Lc 24, 46-53
En aquel tiempo, dijo Jesús a sus discípulos:
«Así está escrito: el Mesías padecerá, resucitará de entre los muertos al
tercer día y en su nombre se proclamará la conversión para el perdón de los
pecados a todos los pueblos, comenzando por Jerusalén. Vosotros sois testigos
de esto. Mirad, yo voy a enviar sobre vosotros la promesa de mi Padre;
vosotros, por vuestra parte, quedaos en la ciudad hasta que os revistáis de la
fuerza que viene de lo alto».
Y los sacó hasta cerca de Betania y, levantando sus manos, los bendijo. Y
mientras los bendecía, se separó de ellos, y fue llevado hacia el cielo. Ellos
se postraron ante él y se volvieron a Jerusalén con gran alegría; y estaban
siempre en el templo bendiciendo a Dios.
COMENTARIO:
«El Dios de nuestro Señor Jesucristo, el Padre de la gloria, os dé espíritu
de sabiduría y revelación para conocerlo e ilumine los ojos de vuestro corazón
para que comprendáis cuál es la esperanza a la que os llama» (Ef 1, 17-23).
Este deseo de san Pablo hacia la comunidad cristiana de Éfeso se hace extensivo
también a nosotros. Dios Padre ilumine nuestras mentes y anime nuestro espíritu
para vivir en la alegría pascual durante toda nuestra vida.

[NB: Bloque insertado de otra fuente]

(** *** Bursts *)

(** The last event of a burst that starts with [first]. *)
Definition last_event {A : Type} (first : Z * A) (rest : list (Z * A)) : A :=
  default first.2 (last (rest.*2)).

(** Three clicks on the plus button of line 2, 100 ms apart. *)
Definition three_clicks : list (Z * detail) :=
  [ (1000, {| detail_quantity := 2; cartLine := Some 2 |});
    (1100, {| detail_quantity := 3; cartLine := Some 2 |});
    (1200, {| detail_quantity := 4; cartLine := Some 2 |}) ].

(** *** Requests in flight *)

(** Nothing is in flight and the component is enabled. *)
Definition idle (p : page) : Prop := in_flight p = [] ∧ disabled p = false.

(** "The component is disabled exactly while a request is in flight",
    along every run from an idle page. *)
Definition disabled_exactly_while_in_flight : Prop :=
  ∀ (p : page) (os : list occurrence),
    idle p →
    disabled (run os p).1 = true ↔ in_flight (run os p).1 ≠ [].

(** A computation that leaves the requests in flight alone. *)
Definition keeps_in_flight {A : Type} (m : M A) : Prop :=
  ∀ p c p' out, m p = (c, p', out) → in_flight p' = in_flight p.

Definition updated_cart : fetch_result :=
  cart_response None (Some {[ "main-cart" := SectionHtml main_cart_section ]})
    (Some [ {| variant_id := 40; item_quantity := 3 |} ]).

(** Two changes, on line 1 and on line 3, and the answer to the first
    while the second is still under way. *)
Definition overlapping_requests : list occurrence :=
  [ QuantitySelectorUpdate change_line_1_to_3;
    QuantitySelectorUpdate {| detail_quantity := 5; cartLine := Some 3 |};
    Settles 0 updated_cart ].

(** *** A component that stays disabled *)

(** The element has no section id, nothing is in flight, and the
    component is disabled. *)
Definition stuck (p : page) : Prop :=
  truthy (dataset_sectionId p) = false ∧ in_flight p = [] ∧ disabled p = true.

(** ** Cart and discount updates *)

(** The events [#handleCartUpdate] receives: a [DiscountUpdateEvent], or
    a [CartUpdateEvent] or [CartAddEvent], of which it reads whether its
    target is the component and [event.detail.data.sections]. *)
Inductive cart_event : Type :=
| DiscountUpdateEvent
| CartUpdateEvent (target_is_this : bool)
                  (sections : option (gmap string section_value)).

(** What [#handleCartUpdate] does: the effects the component has
    elsewhere, and the call of [sectionRenderer.renderSection]. *)
Inductive update_effect : Type :=
| Did (a : effect)
| RenderSection (sectionId : string) (cache : bool).

(** Computations that emit [update_effect]s. *)
Definition U (A : Type) : Type := page → completion A * page * list update_effect.

#[export] Instance U_ret : MRet U := λ A a p, (Normal a, p, []).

El próximo domingo de Pentecostés, con la celebración de la venida del Espíritu
Santo, termina este tiempo de Pascua. Los textos evangélicos de estos cincuenta
días de Pascua nos han invitado a vivir con esperanza, alegría, unidos y llenos
de paz.
«Ellos –los discípulos– se volvieron a Jerusalén con gran alegría» –nos
recuerda san Lucas. Llama poderosamente la atención esta expresión
del evangelista. Nos describe así la situación y la actitud en que quedan los
discípulos. La tristeza no les invade; regresan eufóricos a Jerusalén. Para
alguien ajeno a las vivencias de aquel grupo incipiente de seguidores de Jesús,
les podría dar la sensación de que era eso precisamente lo que querían: que el
Señor se marchara. Lo lógico es que sintieran nostalgia, sufrieran una profunda
decepción como cuando fue condenado y murió en la cruz, como lo refleja el
final del relato de la Pasión. Entonces quedaron abatidos, se escondieron por
miedo a las autoridades judías, pensando que a ellos les ocurriría lo mismo por
ser discípulos. Todo aquel tiempo había sido una hermosa experiencia vivida al
lado de un gran profeta, pero «ya todo ha terminado» –le dicen a Jesús, a quien
no reconocen en aquel personaje extraño que camina a su lado, los dos
discípulos que iban de camino a la aldea de Emaús.
Sin embargo, a partir de la experiencia de la Pascua, todo cambia. Esto nos
tiene que hacer pensar que la actitud de alegría refleja una profunda fe en el
Señor Resucitado, que no se va, que se queda, y para siempre. Solo así podemos
comprender la reacción de los discípulos: retornan felices a Jerusalén y pasan
el tiempo bendiciendo a Dios, hasta que el Espíritu prometido les llena de
fuerza y les impulsa a anunciar la Buena Nueva.
Se me ocurre que el final de la eucaristía de cada domingo debería ser,
para los creyentes, como la celebración de la Ascensión para aquel grupo de
discípulos. Ciertamente que somos conscientes de celebrar la Pasión, Muerte y
Resurrección en cada eucaristía. ¿Por qué no va a ser el final de la eucaristía
como esa marcha alegre hacia la Jerusalén del mundo, que nos espera fuera de
los muros de nuestras iglesias? Tras la eucaristía, el Señor nos acompaña y su
Espíritu nos inunda de gozo e impulsa a anunciar la Buena Nueva a los que nos
esperan. San Mateo deja escrito en su evangelio el mandato del Señor: «Id y
haced discípulos a todos los pueblos; yo estoy con vosotros todos los días,
hasta el final de los tiempos» (Mt 28, 19a. 20b).
¡Seamos conscientes de esta realidad y seguro que la participación en la
eucaristía dominical nos transformará en creyentes más apostólicos!
Como aquellos primeros cristianos, vivamos esperanzados, alegres y en
oración aguardando la venida del Espíritu Santo, que es quien nos instruirá y
dará fuerzas para ser testigos del Señor resucitado.